Lemma keyboard_up (k : K) c : settled (lines 0xfe c) running (dev k) ->
  length (idt k) = 256%nat -> is_u32 (keyboard_interrupt p) ->
  exists d es, start_keyboard p k =
      {| k with dev := d; idt := <[33%nat := Idt.interrupt (keyboard_interrupt p) Tss.KERNEL_CODE_SELECTOR]> (idt k);
                kbd := Keyboard.mkState false false 0; log := log k ++ es |} /\
    settled (lines 0xfc c) running d /\ says es "Keyboard: PS/2 on IRQ1 -> vector 33, IMR 0xfc/0xff".
Proof.
  destruct k. cbn [dev ints idt]. intros Hst Hl Hk. destruct (settled_drain _ _ _ Hst) as [[f Hf] Hc Ht].
  set (d1 := Keyboard.drain_output_buffer dev0) in *.
  destruct (PicFacts.unmask_master d1 Keyboard.IRQ (lines_operating 0xfe c _ ltac:(lia) Hc) ltac:(unfold Keyboard.IRQ; lia)) as [Hm Hs].
  rewrite Hc in Hm, Hs. pose proof (idle_unmask d1 f Keyboard.IRQ ltac:(done) Hf) as Hi.
  pose proof (PitFacts.unmask_keeps_timer d1 Keyboard.IRQ ltac:(done)) as Htm.
  set (d2 := Pic.unmask d1 Keyboard.IRQ) in *. pose proof (idle_pic_state _ f Hi) as Hi'.
  destruct (PicFacts.state_reads d2) as (d & He & Hd0 & Hd). rewrite He in Hi'. cbn [snd] in Hi'.
  exists d. eexists. split_and!; [|split|].
  - run start_keyboard. unfold Keyboard.init. fold d1. fold d2. cbv zeta iota.
    rewrite He, Hm, Hs. unfold Idt.set_gate. rewrite as_u32_id by done. cbv iota. reflexivity.
  - by exists f.
  - intros [|]; by rewrite Hd, ?Hm, ?Hs.
  - rewrite Hd0, !pit_in by done. by rewrite Htm.
  - apply says_l. apply (says_diag "Keyboard: PS/2 on IRQ1 -> vector 33, IMR 0xfc/0xff").
Qed.

(** ** The disk *)

Definition hello : list Z := Fmt.bytes GoatFs.HELLO_TXT_CONTENTS.

Lemma ready_settled c t (Hok : disk_ok disk) d :
  bl_ready (BlockLaws := settled_laws c t Hok) (d, mkAta true) <-> settled c t d.
Proof.
  split; [intros (Hf & _ & Hc & Ht); by split|intros [Hf Hc Ht]; by split].
Qed.

Lemma ready_dev c t (Hok : disk_ok disk) b : bl_ready (BlockLaws := settled_laws c t Hok) b -> settled c t b.1.
Proof. intros (Hf & _ & Hc & Ht). by split. Qed.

What you will do:
Would you return all of the data exactly as it stands above?

Completed exercise:
Lemma keyboard_up (k : K) c : settled (lines 0xfe c) running (dev k) ->
  length (idt k) = 256%nat -> is_u32 (keyboard_interrupt p) ->
  exists d es, start_keyboard p k =
      {| k with dev := d; idt := <[33%nat := Idt.interrupt (keyboard_interrupt p) Tss.KERNEL_CODE_SELECTOR]> (idt k);
                kbd := Keyboard.mkState false false 0; log := log k ++ es |} /\
    settled (lines 0xfc c) running d /\ says es "Keyboard: PS/2 on IRQ1 -> vector 33, IMR 0xfc/0xff".
Proof.
  destruct k. cbn [dev ints idt]. intros Hst Hl Hk. destruct (settled_drain _ _ _ Hst) as [[f Hf] Hc Ht].
  set (d1 := Keyboard.drain_output_buffer dev0) in *.
  destruct (PicFacts.unmask_master d1 Keyboard.IRQ (lines_operating 0xfe c _ ltac:(lia) Hc) ltac:(unfold Keyboard.IRQ; lia)) as [Hm Hs].
  rewrite Hc in Hm, Hs. pose proof (idle_unmask d1 f Keyboard.IRQ ltac:(done) Hf) as Hi.
  pose proof (PitFacts.unmask_keeps_timer d1 Keyboard.IRQ ltac:(done)) as Htm.
  set (d2 := Pic.unmask d1 Keyboard.IRQ) in *. pose proof (idle_pic_state _ f Hi) as Hi'.
  destruct (PicFacts.state_reads d2) as (d & He & Hd0 & Hd). rewrite He in Hi'. cbn [snd] in Hi'.
  exists d. eexists. split_and!; [|split|].
  - run start_keyboard. unfold Keyboard.init. fold d1. fold d2. cbv zeta iota.
    rewrite He, Hm, Hs. unfold Idt.set_gate. rewrite as_u32_id by done. cbv iota. reflexivity.
  - by exists f.
  - intros [|]; by rewrite Hd, ?Hm, ?Hs.
  - rewrite Hd0, !pit_in by done. by rewrite Htm.
  - apply says_l. apply (says_diag "Keyboard: PS/2 on IRQ1 -> vector 33, IMR 0xfc/0xff").
Qed.

(** ** The disk *)

Definition hello : list Z := Fmt.bytes GoatFs.HELLO_TXT_CONTENTS.

Lemma ready_settled c t (Hok : disk_ok disk) d :
  bl_ready (BlockLaws := settled_laws c t Hok) (d, mkAta true) <-> settled c t d.
Proof.
  split; [intros (Hf & _ & Hc & Ht); by split|intros [Hf Hc Ht]; by split].
Qed.

Lemma ready_dev c t (Hok : disk_ok disk) b : bl_ready (BlockLaws := settled_laws c t Hok) b -> settled c t b.1.
Proof. intros (Hf & _ & Hc & Ht). by split. Qed.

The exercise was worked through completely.